= Data provided =
(* ===== verification/DomainHandler.v ===== *)
(** * The domain event handler ([src/application/domain_event_handler.py],
    [src/application/event_router.py])

    A trigger is routed to a workflow, its context hydrated, and a run started:
    a plan is created (or the stored plan resumed or replaced) and its first
    action queued, or, for an orchestrated workflow, a task graph is built and its
    ready nodes dispatched. *)

From S2P Require Import Prelude PyStr PyVal Events Plans SubTasks Policies Env Client Definitions Records.
From S2P Require Import AgentRunIds AgentRunSync Validation Planning Stores World ActionHandler ActionProofs.
From S2P Require Import Coordinator.

(** ** The router *)

Record RouteResult := { ro_decision : TriggerPolicyDecision; ro_workflow : option WorkflowDefinition }.

Definition route (r : WorkflowRegistry) (envelope : EventEnvelope) : RouteResult :=
  let decision := evaluate (env_event envelope) in
  if negb (td_allowed decision) then {| ro_decision := decision; ro_workflow := None |}
  else {| ro_decision := decision; ro_workflow := get_by_trigger r (td_trigger_key decision) |}.

(** ** The handler *)

(** What the handler asks of the context provider: a snapshot for an event. *)
Class ContextHydration := { hydrate : EventEnvelope → WorkflowDefinition → st Ext ContextSnapshot }.

(** The collaborators; the skill registry is the orchestrator's. *)
Record DomainHandler := {
  dh_workflows : WorkflowRegistry;
  dh_planner : Planner;
  dh_sync : AgentRunSync;
  dh_skills : option SkillRegistry
}.

Definition is_terminal_run (e : exn) : bool :=
  match exc_type e with AgentRunAlreadyTerminalError _ _ => true | _ => false end.

(** [exc.status] of an [AgentRunAlreadyTerminalError] *)
Definition exn_run_status (e : exn) : string :=
  match exc_type e with AgentRunAlreadyTerminalError _ s => s | _ => EmptyString end.

(** [_replan_requested] *)
Definition replan_requested (envelope : EventEnvelope) : bool :=
  is_dict (dget "_agent_replan" (ev_payload (base (env_event envelope)))).

(** [plan.model_copy(update={"status": FAILED, "updated_at": now})] *)
Definition plan_failed_at (now : datetime) (p : AgentPlan) : AgentPlan := plan_update (pl_actions p) PFailed now p.

Section domain_handler.
Context `{Env} `{AgentFactory} `{ContextHydration} {S Q : Type} `{StateStore S} `{Queue Q} (dh : DomainHandler).
Abbreviation M := (st (World S Q)).

(** [_trace] *)
Definition dh_trace (envelope : EventEnvelope) (event_name message : string) (data : dict pyval)
    (plan_id action_id : option string) : M unit :=
  trace (env_event envelope) event_name message plan_id action_id data.

(** [_trace_terminal_run_skip] *)
Definition trace_terminal_run_skip (envelope : EventEnvelope) (w : WorkflowDefinition) (run_id : string) (e : exn) :
    M unit :=
  dh_trace envelope "run.terminal_skip"
    ("Skipped run " +:+ run_id +:+ " because it is already " +:+ exn_run_status e +:+ ".")
    (dict_update (event_trace_data (env_event envelope))
       [("workflow_id", PStr (wf_id w)); ("run_status", PStr (exn_run_status e))])
    (Some run_id) None.

(** [try: m except AgentRunAlreadyTerminalError: trace and stop]; true when the run may go on. *)
Definition unless_terminal (envelope : EventEnvelope) (w : WorkflowDefinition) (run_id : string) (m : M unit) : M bool :=
  try_catch_if is_terminal_run (m ;; mret true) (λ e, trace_terminal_run_skip envelope w run_id e ;; mret false).

(** The task event of a ready node and its trace. *)
Definition dispatch_ready (envelope : EventEnvelope) (w run_id : string) (g : TaskGraph) (n : SubTask) : M unit :=
  task_event ← ext (new_task_event w (tg_project_id g) run_id (nd_node_id n)
                      (ev_correlation_id (base (env_event envelope))) (child_causality envelope));
  enqueue_event task_event ;;
  dh_trace envelope "subagent.dispatched" ("Dispatched subagent node " +:+ nd_node_id n +:+ ".")
    [("node_id", PStr (nd_node_id n)); ("dispatch_event_id", PStr (ev_event_id (base task_event)))] (Some run_id) None.

(** The part of [_handle_orchestrated] after the run was started. *)
Definition start_orchestration (envelope : EventEnvelope) (w : WorkflowDefinition) (s : ContextSnapshot) (run_id : string) :
    M unit :=
  let ws := cx_workspace_id (sn_context s) in
  built ← ext (build_orchestrated_graph (dh_skills dh) (sn_context s) w);
  let g := graph_with_run run_id (sn_ref s) built in
  let node_ids := pstr_list (map nd_node_id (tg_nodes g)) in
  on_st (save_context_snapshot (snapshot_with_plan run_id s)) ;;
  on_st (save_task_graph g) ;;
  dh_trace envelope "orchestration.started"
    ("Orchestrating " +:+ pretty (length (tg_nodes g)) +:+ " node(s) for workflow " +:+ wf_id w +:+ ".")
    (dict_update (event_trace_data (env_event envelope))
       [("node_ids", node_ids); ("synthesizer", ostr (option_map nd_node_id (tg_synthesizer_node g)))])
    (Some run_id) None ;;
  ready ← on_st (claim_ready_nodes ws run_id);
  match ready with
  | [] =>
      let message := "Orchestration produced no runnable node." in
      ext (record_run_failed (dh_sync dh) ws run_id message) ;;
      dh_trace envelope "orchestration.empty" message [("node_ids", node_ids)] (Some run_id) None
  | _ => for_each (dispatch_ready envelope ws run_id g) ready
  end.

(** [_handle_orchestrated] *)
Definition handle_orchestrated (envelope : EventEnvelope) (w : WorkflowDefinition) (s : ContextSnapshot) (run_id : string) :
    M unit :=
  let c := sn_context s in
  existing ← on_st (get_task_graph (cx_workspace_id c) run_id);
  match existing with
  | Some _ =>
      dh_trace envelope "orchestration.resumed"
        ("Run " +:+ run_id +:+ " already orchestrated; ignoring duplicate trigger.")
        (event_trace_data (env_event envelope)) (Some run_id) None
  | None =>
      go ← unless_terminal envelope w run_id
             (ext (record_run_started (dh_sync dh) c run_id (wf_goal w) (wf_prompt_version w)));
      when go (start_orchestration envelope w s run_id)
  end.

(** The planning of a new run, or of a run that asked to be replanned; [head]
    takes the first node of the graph, which always has one. *)
Definition plan_root (w : WorkflowDefinition) (s : ContextSnapshot) (run_id : string) : M AgentPlan :=
  let c := sn_context s in
  built ← ext (build_task_graph c w);
  let g := graph_with_plan_id run_id built in
  on_st (save_task_graph g) ;;
  match tg_nodes g with
  | root :: _ => ext (plan_for_node (dh_planner dh) root c (sn_ref s) w run_id)
  | [] => raise (Exn (OtherError "IndexError") "list index out of range")
  end.

Definition begin_run (envelope : EventEnvelope) (w : WorkflowDefinition) (c : AgentContext) (run_id : string)
    (existing_plan : option AgentPlan) (should_replan : bool) : M unit :=
  if should_replan then
    ext (record_run_running (dh_sync dh) (cx_workspace_id c) run_id) ;;
    dh_trace envelope "plan.replanning" ("Replanning run " +:+ run_id +:+ " for workflow " +:+ wf_id w)
      (dict_update (event_trace_data (env_event envelope))
         [("previous_plan_status", ostr (option_map (λ p, plan_status_value (pl_status p)) existing_plan))])
      (Some run_id) None
  else ext (record_run_started (dh_sync dh) c run_id (wf_goal w) (wf_prompt_version w)).

(** Creating the plan; nothing when the run is already terminal. *)
Definition create_run_plan (envelope : EventEnvelope) (w : WorkflowDefinition) (s : ContextSnapshot) (run_id : string)
    (existing_plan : option AgentPlan) (should_replan : bool) : M (option (AgentPlan * ContextSnapshot)) :=
  let c := sn_context s in
  go ← unless_terminal envelope w run_id (begin_run envelope w c run_id existing_plan should_replan);
  if (go : bool) then
    plan ← try_catch (plan_root w s run_id)
             (λ e, ext (record_run_failed (dh_sync dh) (cx_workspace_id c) run_id (exn_str e)) ;; raise e);
    let s' := snapshot_with_plan (pl_plan_id plan) s in
    on_st (save_context_snapshot s') ;;
    on_st (save_plan plan) ;;
    ext (record_plan_created (dh_sync dh) plan) ;;
    dh_trace envelope (if should_replan then "plan.replanned" else "plan.created")
      ((if should_replan then "Replanned run " else "Created plan ") +:+ pl_plan_id plan +:+
       " for workflow " +:+ wf_id w)
      (plan_trace_data plan s' w) (Some (pl_plan_id plan)) None ;;
    mret (Some (plan, s'))
  else mret None.

(** A plan without an executable action. *)
Definition no_first_action (envelope : EventEnvelope) (w : WorkflowDefinition) (s : ContextSnapshot) (plan : AgentPlan) :
    M unit :=
  let plan_id := Some (pl_plan_id plan) in
  if plan_halted (pl_status plan) then
    dh_trace envelope "plan.no_pending_actions"
      ("Plan " +:+ pl_plan_id plan +:+ " has no executable actions in status " +:+
       plan_status_value (pl_status plan) +:+ ".") (plan_trace_data plan s w) plan_id None
  else
    let failure_message := "Planner produced no executable actions after retry attempts." in
    now ← ext utc_now;
    let failed_plan := plan_failed_at now plan in
    on_st (update_plan failed_plan) ;;
    ext (record_run_failed (dh_sync dh) (pl_workspace_id failed_plan) (pl_plan_id failed_plan) failure_message) ;;
    dh_trace envelope "plan.empty" "Planner produced no executable actions." (plan_trace_data failed_plan s w) plan_id None ;;
    dh_trace envelope "plan.failed" failure_message (plan_trace_data failed_plan s w) plan_id None.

= Your task =
Transcribe the opening lines of the listing exactly, please. Stop after the line that contains "ro_decision : TriggerPolicyDecision;".

= Your response =
(* ===== verification/DomainHandler.v ===== *)
(** * The domain event handler ([src/application/domain_event_handler.py],
    [src/application/event_router.py])

    A trigger is routed to a workflow, its context hydrated, and a run started:
    a plan is created (or the stored plan resumed or replaced) and its first
    action queued, or, for an orchestrated workflow, a task graph is built and its
    ready nodes dispatched. *)

From S2P Require Import Prelude PyStr PyVal Events Plans SubTasks Policies Env Client Definitions Records.
From S2P Require Import AgentRunIds AgentRunSync Validation Planning Stores World ActionHandler ActionProofs.
From S2P Require Import Coordinator.

(** ** The router *)

Record RouteResult := { ro_decision : TriggerPolicyDecision; ro_workflow : option WorkflowDefinition }.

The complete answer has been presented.